Today is day seven. The major question circulating through my mind is "where is the aid?". Two days ago was the first time that any aid was evident. Prior to that, three doctors, five other teachers, and myself were the only ones providing triage treatment to hundreds, if not thousands, of patients at the largest hospital in Port-au-Prince; L'Hôpital général. Amputations were being carried out outside on the ground, as the aftershocks continued to threaten the stability of the hospital. All patients were without antibiotics, painkillers, or anesthetic. Bulldozers drove past us, scooping up corpses, and dumped them into dump trucks to be disposed of without identification or proper burial.

Not a single helicopter was heard until day three. At this point, wounds were becoming greatly infected with gangrene, and the smell of the city became nauseating. From the point of view of our small team, it seemed as though no one cared about the people of Haiti. We could not understand why it was taking so long to get supplies, yet evacuations of wealthy residents were taking place on a large scale. Furthermore, there were plenty of reporters, but no doctors and inadequate supplies. The Canadian and French Red Cross was supplying us with gauze, gloves, and iodine so that we could try to keep wounds clean but it was clearly a situation that was, and remains, out of control, while the intense aftershocks bring down even more homes, schools, churches, hospitals.

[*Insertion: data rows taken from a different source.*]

Lemma vazao_min_zero vs : 0 ∈ vs -> (forall v, v ∈ vs -> 0 <= v) -> vazao_min vs = 0.
Proof.
  unfold vazao_min. intros H0 Hp.
  assert (Hge : forall vs m, 0 <= m -> (forall v, v ∈ vs -> 0 <= v) -> 0 <= foldl (fun m v => if v <? m then v else m) m vs).
  { clear. intros vs. induction vs as [|v vs IH]; intros m Hm Hv; simpl; [lia|].
    apply IH; [|intros w Hw; apply Hv; by right]. specialize (Hv v ltac:(left)). case_match; lia. }
  assert (Hle : forall vs m, m <= 0 \/ 0 ∈ vs -> foldl (fun m v => if v <? m then v else m) m vs <= 0).
  { clear. intros vs. induction vs as [|v vs IH]; intros m Hm; simpl; [destruct Hm as [|Hm]; [lia|by apply elem_of_nil in Hm]|].
    apply IH. destruct Hm as [Hm|[<-|Hm]%elem_of_cons]; [left|left|by right]; destruct (Z.ltb_spec v m) || destruct (Z.ltb_spec 0 m); lia. }
  specialize (Hge vs 10000 ltac:(lia) Hp). specialize (Hle vs 10000 (or_intror H0)). lia.
Qed.

Lemma elem_suffix_min l t : t ∈ suffix_min l -> t ∈ l.
Proof.
  induction l as [|x l IH]; [done|]. cbn [suffix_min]. intros [->|Ht]%elem_of_cons; [|right; by apply IH]. clear IH.
  induction l as [|y l IH]; simpl; [left|]. destruct (Z.min_spec y (foldr Z.min x l)) as [[_ ->]|[_ ->]]; [right; left|].
  apply elem_of_cons in IH as [->|IH]; [left|right; by right].
Qed.

Lemma zget_take {A} (l : list A) n s : 0 <= s < n -> zget (take (Z.to_nat n) l) s = zget l s.
Proof. intros Hs. unfold zget. case_match; [|done]. apply lookup_take_lt. lia. Qed.

(** What the throughput loop computes from the sorted end times. *)
Lemma vazoes_of_spec ts : length ts = 20%nat -> StronglySorted Z.le ts -> (forall t, t ∈ ts -> 1 <= t <= 2990) ->
  exists v, vazoes_of ts = Some (v, default 0 (period <$> last ts)) /\ length v = 300%nat /\
    forall s, 0 <= s < 300 -> zget v s = Some (ending s ts).
Proof.
  intros Hl Hs Ht. unfold vazoes_of.
  assert (Hp : forall t, t ∈ ts -> 0 <= period t <= Z.min 299 (foldr Z.max 0 ts)).
  { intros t Hin. specialize (Ht t Hin). assert (t <= foldr Z.max 0 ts).
    { clear -Hin. induction ts as [|u ts IH]; [by apply elem_of_nil in Hin|]. simpl. apply elem_of_cons in Hin as [->|Hin]; [lia|].
      specialize (IH Hin). lia. }
    unfold period. pose proof (Z.div_mod (t + 9) 10 ltac:(lia)). pose proof (Z.mod_pos_bound (t + 9) 10 ltac:(lia)). lia. }
  assert (Hmax : 0 <= foldr Z.max 0 ts) by (clear; induction ts; simpl; lia).
  destruct (vazao_loop_run (vazao_fuel ts) [] ts (replicate 300 0) 0 (Z.min 299 (foldr Z.max 0 ts))) as (v & E & Hlv & Hv);
    try done; try lia.
  - unfold vazao_fuel. lia.
  - exists v. split_and!; [done|done|]. intros s Hr. rewrite (Hv s 0); [done|].
    unfold zget. rewrite (proj2 (Z.leb_le _ _)) by lia. apply lookup_replicate. lia.
Qed.

Lemma quot_range a b c : 0 < b -> 0 <= a <= c * b -> 0 <= Z.quot a b <= c.
Proof.
  intros Hb Ha. split; [apply Z.quot_pos; lia|]. rewrite Z.quot_div_nonneg by lia.
  apply Z.div_le_upper_bound; lia.
Qed.

Lemma last_in (l : list Z) : l <> [] -> exists t, last l = Some t /\ t ∈ l.
Proof.
  intros Hl. destruct (last l) as [t|] eqn:El; [|by apply last_None in El].
  exists t. split; [done|]. apply last_Some_elem_of in El. done.
Qed.

Lemma sorted_last l t u : StronglySorted Z.le l -> last l = Some u -> t ∈ l -> t <= u.
Proof.
  induction 1 as [|x l Hs IH Hall]; intros Hlast Ht; [done|]. rewrite list.Forall_forall in Hall.
  destruct l as [|y l]; [apply list_elem_of_singleton in Ht as ->; injection Hlast; lia|].
  change (last (y :: l) = Some u) in Hlast. destruct (last_in (y :: l)) as (w & Hw & Hin); [done|].
  apply elem_of_cons in Ht as [->|Ht]; [|by apply IH]. rewrite Hlast in Hw. injection Hw as <-. by apply Hall.
Qed.

Lemma vazoes_extremes ss v lim : length ss = 20%nat -> length v = 300%nat -> lim < 300 ->
  (forall t, t ∈ ss -> 1 <= period t <= lim) -> (forall s, 0 <= s < 300 -> zget v s = Some (ending s ss)) ->
  let vs := take (Z.to_nat (lim + 1)) v in vazao_min vs = 0 /\ 20 <= lim * vazao_max vs.
Proof.
  intros Hls Hlv Hlim Hper Hv vs. assert (0 <= lim) by (destruct ss as [|t ss]; [done|]; specialize (Hper t ltac:(left)); lia).
  assert (Hvs : forall s, 0 <= s <= lim -> zget vs s = Some (ending s ss)) by (intros s Hs; unfold vs; rewrite zget_take by lia; apply Hv; lia).
  assert (Hin : forall s, 0 <= s <= lim -> ending s ss ∈ vs).
  { intros s Hs. specialize (Hvs s Hs). unfold zget in Hvs. case_match; [|done]. by eapply list_elem_of_lookup_2. }
  split; [apply vazao_min_zero|].
  - replace 0 with (ending 0 ss); [apply Hin; lia|]. unfold ending. destruct (filter _ ss) as [|t r] eqn:Ef; [done|].
    assert (Hf : t ∈ filter (fun t => period t = 0) ss) by (rewrite Ef; left).
    apply list_elem_of_filter in Hf as [Hp Hti]. specialize (Hper t Hti). lia.
  - intros w [i Hi]%list_elem_of_lookup_1. assert (Hi' : (i < length vs)%nat) by (by eapply lookup_lt_Some).
    unfold vs in Hi'. rewrite length_take in Hi'. specialize (Hvs (Z.of_nat i) ltac:(lia)). unfold zget in Hvs.
    rewrite (proj2 (Z.leb_le _ _)), Nat2Z.id in Hvs by lia. rewrite Hi in Hvs. injection Hvs as ->. unfold ending. lia.
  - pose proof (pigeonhole period (Z.to_nat lim) ss (vazao_max vs)) as Hph. rewrite Hls, Z2Nat.id in Hph by lia.
    apply Hph; [done|]. intros s Hs. apply vazao_max_ge, Hin. lia.
Qed.

Lemma vazao_norm_bounds ts : length ts = 20%nat -> (forall t, t ∈ ts -> 1 <= t <= 2990) ->
  exists n, vazao_norm ts = Some n /\ 0 <= n <= 100000.
Proof.
  intros Hl Ht. unfold vazao_norm. rewrite sort_terminos_eq by done. set (ss := suffix_min ts).
  assert (Hls : length ss = 20%nat) by (unfold ss; by rewrite length_suffix_min).
  assert (Hts : forall t, t ∈ ss -> 1 <= t <= 2990) by (intros t Hin; by apply Ht, elem_suffix_min).
  assert (Hss : StronglySorted Z.le ss) by (apply Sorted_StronglySorted; [intros a b c; lia|apply suffix_min_sorted]).
  destruct (vazoes_of_spec ss Hls Hss Hts) as (v & -> & Hlv & Hv).
  destruct (last_in ss) as (u & Hu & Hin); [by intros E; rewrite E in Hls|].
  replace (default 0 (period <$> last ss)) with (period u) by (by rewrite Hu). cbn [mbind option_bind].
  assert (Hper : forall t, t ∈ ss -> 1 <= period t <= period u).
  { intros t Hti. pose proof (sorted_last ss t u Hss Hu Hti). specialize (Hts t Hti). unfold period.
    pose proof (Z.div_mod (t + 9) 10 ltac:(lia)). pose proof (Z.mod_pos_bound (t + 9) 10 ltac:(lia)).
    split; [lia|]. apply Z.div_le_mono; lia. }
  assert (Hlim : 1 <= period u <= 299).
  { split; [by apply Hper|]. apply period_spec; [lia|]. specialize (Hts u Hin). lia. }
  destruct (vazoes_extremes ss v (period u) Hls Hlv ltac:(lia) Hper Hv) as [Hmin Hmax].
  rewrite Hmin. unfold cdiv at 1. rewrite (proj2 (Z.eqb_neq _ _)) by lia. cbn [mbind option_bind].
  set (vs := take _ v) in *. assert (Hmedia : 0 <= Z.quot (20 * 100000) (period u) <= 100000 * vazao_max vs) by (apply quot_range; nia).
  unfold cdiv. rewrite (proj2 (Z.eqb_neq _ _)) by nia. cbn [mbind option_bind].
  pose proof (quot_range ((Z.quot (20 * 100000) (period u) - 0 * 100000) * 100000) (vazao_max vs * 100000 - 0 * 100000) 100000
    ltac:(nia) ltac:(nia)) as Hq.
  eexists. split; [done|]. rewrite swrap_small by lia. lia.
Qed.

(** ** Fairness: Jain's index *)

Definition soma (l : list Z) : Z := foldr Z.add 0 l.
Definition soma_quadrado (l : list Z) : Z := soma ((fun j => j * j) <$> l).

Lemma jain_upper l : soma l * soma l <= Z.of_nat (length l) * soma_quadrado l.
Proof.
  unfold soma_quadrado. induction l as [|x l IH]; [done|]. cbn [fmap list_fmap length soma foldr]. fold (soma l).
  fold (soma ((fun j => j * j) <$> l)). set (q := soma ((fun j => j * j) <$> l)) in *. set (s := soma l) in *.
  set (n := Z.of_nat (length l)) in *. replace (Z.of_nat (S (length l))) with (n + 1) by lia.
  assert (Hcross : 2 * x * s <= n * (x * x) + q).
  { destruct (Z.eq_dec n 0) as [E|].
    - assert (El : l = []) by (destruct l; [done|unfold n in E; simpl in E; lia]). unfold s, q. rewrite El. simpl. lia.
    - apply (Z.mul_le_mono_pos_l _ _ n); [lia|]. pose proof (Z.square_nonneg (n * x - s)). nia. }
  nia.
Qed.

Lemma jain_lower l : (forall x, x ∈ l -> 0 <= x) -> 0 <= soma l /\ 0 <= soma_quadrado l <= soma l * soma l.
Proof.
  unfold soma_quadrado. induction l as [|x l IH]; intros Hp; [done|]. cbn [fmap list_fmap soma foldr]. fold (soma l).
  fold (soma ((fun j => j * j) <$> l)). specialize (Hp x ltac:(left)) as Hx.
  destruct IH as [H1 H2]; [intros y Hy; apply Hp; by right|]. nia.
Qed.

Lemma soma_le l m : (forall x, x ∈ l -> x <= m) -> soma l <= Z.of_nat (length l) * m.
Proof.
  induction l as [|x l IH]; intros Hp; [done|]. cbn [soma foldr length]. fold (soma l).
  specialize (Hp x ltac:(left)) as Hx. specialize (IH ltac:(intros y Hy; apply Hp; by right)). lia.
Qed.

Lemma justica_fim_bounds js : length js = 20%nat -> (forall j, j ∈ js -> 0 <= j <= 46340) -> 0 < soma js ->
  exists n, justica_fim js = Some n /\ 5000 <= n <= 100000 /\ n = (soma js * soma js * 100000) / (20 * soma_quadrado js).
Proof.
  intros Hl Hj Hs. unfold justica_fim. fold (soma js).
  assert (E : (fun j => i32 (j * j)) <$> js = (fun j => j * j) <$> js).
  { apply list_fmap_ext. intros i j Hi. apply swrap_small; [lia|]. specialize (Hj j ltac:(by eapply list_elem_of_lookup_2)). nia. }
  rewrite E. fold (soma ((fun j => j * j) <$> js)). fold (soma_quadrado js).
  pose proof (jain_upper js) as Hu. destruct (jain_lower js) as [_ Hlo]; [intros x Hx; by apply Hj|]. rewrite Hl in Hu.
  assert (0 < soma_quadrado js) by nia.
  unfold cdiv. rewrite (proj2 (Z.eqb_neq _ _)) by lia. cbn [mbind option_bind].
  assert (Hq : 5000 <= Z.quot (soma js * soma js * 100000) (20 * soma_quadrado js) <= 100000).
  { split; [|apply quot_range; lia]. rewrite Z.quot_div_nonneg by lia. apply Z.div_le_lower_bound; lia. }
  eexists. split; [done|]. rewrite swrap_small by lia. split; [done|]. apply Z.quot_div_nonneg; lia.
Qed.

Lemma inverse_bounds x : 0 < i32 x -> exists n, (q ← cdiv 100000 (i32 x); Some (i32 q)) = Some n /\ 0 <= n <= 100000.
Proof.
  intros Hx. unfold cdiv. rewrite (proj2 (Z.eqb_neq _ _)) by lia. cbn [mbind option_bind].
  pose proof (quot_range 100000 (i32 x) 100000 Hx ltac:(lia)). eexists. split; [done|]. rewrite swrap_small by lia. lia.
Qed.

Day six brought evidence of medical aid to L'Hôpital général. Partners in Health, Red Cross organizations from around the world, and the International Medical Corps (IMC) began triaging, and organizing surgical assembly lines soon thereafter. Many were lost that could have been saved had relief come earlier, however the aid from NGOs, as well as several Haitian people, provide tinges of hope throughout this devastation.

So, what will happen to Haiti and Haitians? I fear that once the country is no longer in an official state of emergency, much of the aid will be cut off. How quickly we have forgotten about the victims of Hurricane Katrina, the tsunami in Southeast Asia, or the cholera outbreak in Zimbabwe, who continue to require significant amount of aid in the aftermath. Several thousand children will be orphaned from this earthquake, several thousand Haitians will require prosthetic limbs, millions are homeless, without means to potable water or food, and schools and hospitals must be rebuilt. The after effects will be enormous, and we must continue to act and care in order to help heal Haiti.